Another alternative is that women may feel differently about cosmetic surgery for themselves versus others, especially if they feel their mate value is low. In this event, cosmetic surgery for the self allows women to make themselves more competitive in the mating arena, while advocating cosmetic surgery for others could be a disadvantage. We found some evidence of this in our exploratory analysis, though effect sizes were modest. Future research understanding the costs and benefits of holding attitudes toward cosmetic surgery in particular mating markets would be a welcome addition to future work.
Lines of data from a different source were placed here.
(** * StyleGen AI: the external-API orchestration layer

    A shallow embedding of the image-generation pipeline of the backend:

    - [backend/simple.js]: the provider clients [generateWithHuggingFace]
      (bounded retry) and [generateWithReplicate] (single attempt), and the
      handler of [POST /api/designs/generate] with its validation, its
      fallback chain and its two inline SVG placeholders;
    - [backend/config/huggingface.js]: the prompt builder
      [generateFashionPrompt] and the response handling of [generateDesign].

    Strings are byte strings: a JavaScript string is represented by its
    UTF-8 encoding, which is what [Buffer.from] produces and what
    concatenation, [join] and [includes] commute with on well-formed text.
    The network, the clock and the process environment are gathered in a
    [World] record that the code reads from; every call to a provider and
    every back-off delay is recorded in a log. *)

From Stdlib Require Import String Ascii List ZArith NArith Bool Lia.
From Stdlib Require Import DecimalString.
Import ListNotations.

Local Open Scope list_scope.
Local Open Scope string_scope.

(** ** JavaScript primitives used by the code *)

Module JS.

(** Literal text of the source that contains the double-quote character
    (code 34) is written with an apostrophe in its place, and [dq] restores
    it.  None of the literals concerned contains an apostrophe. *)
Definition dq_char (c : ascii) : ascii :=
  if Ascii.eqb c "'"%char then "034"%char else c.

Fixpoint dq (s : string) : string :=
  match s with
  | EmptyString => EmptyString
  | String c rest => String (dq_char c) (dq rest)
  end.

Definition nl : string := String "010"%char EmptyString.

Fixpoint spaces (n : nat) : string :=
  match n with
  | O => EmptyString
  | S k => String " "%char (spaces k)
  end.

(** One line of a template literal: indentation, text, line feed. *)
Definition line (indent : nat) (text : string) : string :=
  spaces indent ++ text ++ nl.

(** [String.prototype.startsWith] and [String.prototype.includes]. *)
Fixpoint startsWith (s needle : string) : bool :=
  match needle, s with
  | EmptyString, _ => true
  | String _ _, EmptyString => false
  | String a needle', String b s' => Ascii.eqb a b && startsWith s' needle'
  end.

Fixpoint includes (s needle : string) : bool :=
  startsWith s needle ||
  match s with
  | EmptyString => false
  | String _ s' => includes s' needle
  end.

(** [Array.prototype.includes] on an array of strings. *)
Definition arrayIncludes (l : list string) (s : string) : bool :=
  existsb (String.eqb s) l.

(** [String.prototype.toUpperCase], exact on ASCII text; the handler only
    applies it to values that passed the validation against ASCII lists. *)
Definition upper_char (c : ascii) : ascii :=
  let n := nat_of_ascii c in
  if (97 <=? n)%nat && (n <=? 122)%nat then ascii_of_nat (n - 32) else c.

Fixpoint toUpperCase (s : string) : string :=
  match s with
  | EmptyString => EmptyString
  | String c rest => String (upper_char c) (toUpperCase rest)
  end.

(** Decimal rendering of an integer, as in [`${res.statusCode}`]. *)
Definition decimal (z : Z) : string := NilZero.string_of_int (Z.to_int z).

(** [Buffer.prototype.toString('base64')]. *)
Definition b64alphabet : string :=
  "ABCDEFGHIJKLMNOPQRSTUVWXYZabcdefghijklmnopqrstuvwxyz0123456789+/".

Definition b64digit (n : N) : ascii :=
  match String.get (N.to_nat (n mod 64)) b64alphabet with
  | Some c => c
  | None => "="%char
  end.

Fixpoint base64 (bytes : string) : string :=
  match bytes with
  | EmptyString => EmptyString
  | String a EmptyString =>
      let n := (N_of_ascii a * 65536)%N in
      String (b64digit (n / 262144)) (String (b64digit (n / 4096)) "==")
  | String a (String b EmptyString) =>
      let n := (N_of_ascii a * 65536 + N_of_ascii b * 256)%N in
      String (b64digit (n / 262144)) (String (b64digit (n / 4096))
        (String (b64digit (n / 64)) "="))
  | String a (String b (String c rest)) =>
      let n := (N_of_ascii a * 65536 + N_of_ascii b * 256 + N_of_ascii c)%N in
      String (b64digit (n / 262144)) (String (b64digit (n / 4096))
        (String (b64digit (n / 64)) (String (b64digit n) (base64 rest))))
  end.

(** [Buffer.prototype.toString()]: the bytes decoded as UTF-8, here the
    UTF-8 text of the result.  A well-formed sequence is kept; every
    maximal part of an ill-formed one becomes U+FFFD (the bytes EF BF BD),
    the byte that broke it being read again. *)
Definition replacement : string :=
  String "239"%char (String "191"%char (String "189"%char EmptyString)).

Definition between (lo hi : N) (c : ascii) : bool :=
  (lo <=? N_of_ascii c)%N && (N_of_ascii c <=? hi)%N.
One limitation of the current work is that without manipulating mate value, we cannot determine causal relationships between mate value and our self-sexualization outcomes. An alternative possibility to high mate value preceding self-sexualization, for example, is that when women self-sexualize, they receive positive reinforcement which leads them to feel more confident (Yatsenko 2014). Through repeated exposure to such positive social cues, women who learn to enjoy sexualization may develop a vigilance with monitoring and maintaining their physical appearance. Over time, these cues could lead to improved confidence and self-perceptions of high mate quality. Likewise, given extensive research highlighting the culturally upheld value of physical attractiveness in women (Maestripieri et al. 2017), the choice to purposefully change one’s physical appearance or engage in sexualization may be a strategic attempt to improve one’s mate value. Covariation between mate value and sexualization in the current study may thus indicate that research has previously underestimated how women may use sexualization strategies in a functional and agentic manner.

Another further limitation relates to the use of sex ratio primes in general. It is fair to assume that our participants had dating experience in their own environment, and our experimental manipulations may not have been strong enough to convince participants of the experimental sex ratio, given their own extensive experiential sampling. The magnitude of our sex ratio manipulations also differed between primes, and though we do not find any statistical evidence that this difference affected our outcome variables, this may have led to some primes being more convincing than others. Future work in this field may benefit from considering manipulations of the sex ratio in real life dating events, like speed dating (Finkel et al. 2007). Alternatively, within-subject designs that follow individuals residing from one dating market to another (e.g., freshman students moving from their hometown to a college environment) may also prove insightful.

Conclusion

Women are motivated to sexualize for a plethora of cultural and contextual reasons, and not just to improve outcomes in highly competitive mating environments. Our prediction that women with low perceptions of mate value would be most vulnerable to increased sexualization under conditions of mate scarcity was not supported. Instead, we found that enjoyment of self-sexualization and body image satisfaction covaried with the belief that one was a high-quality romantic partner. We also found that self-perceived mate value negatively covaried with women’s likelihood of engaging in cosmetic surgery. Findings are consistent with the notion that women’s preoccupation with their physical appearance is exacerbated by cultural conditions that emphasize female beauty, and by indicators of self-perceived mate quality. As an emerging approach to sexualization, further research is required to better understand the relationship between mate value and female intentions to sexualize behaviour.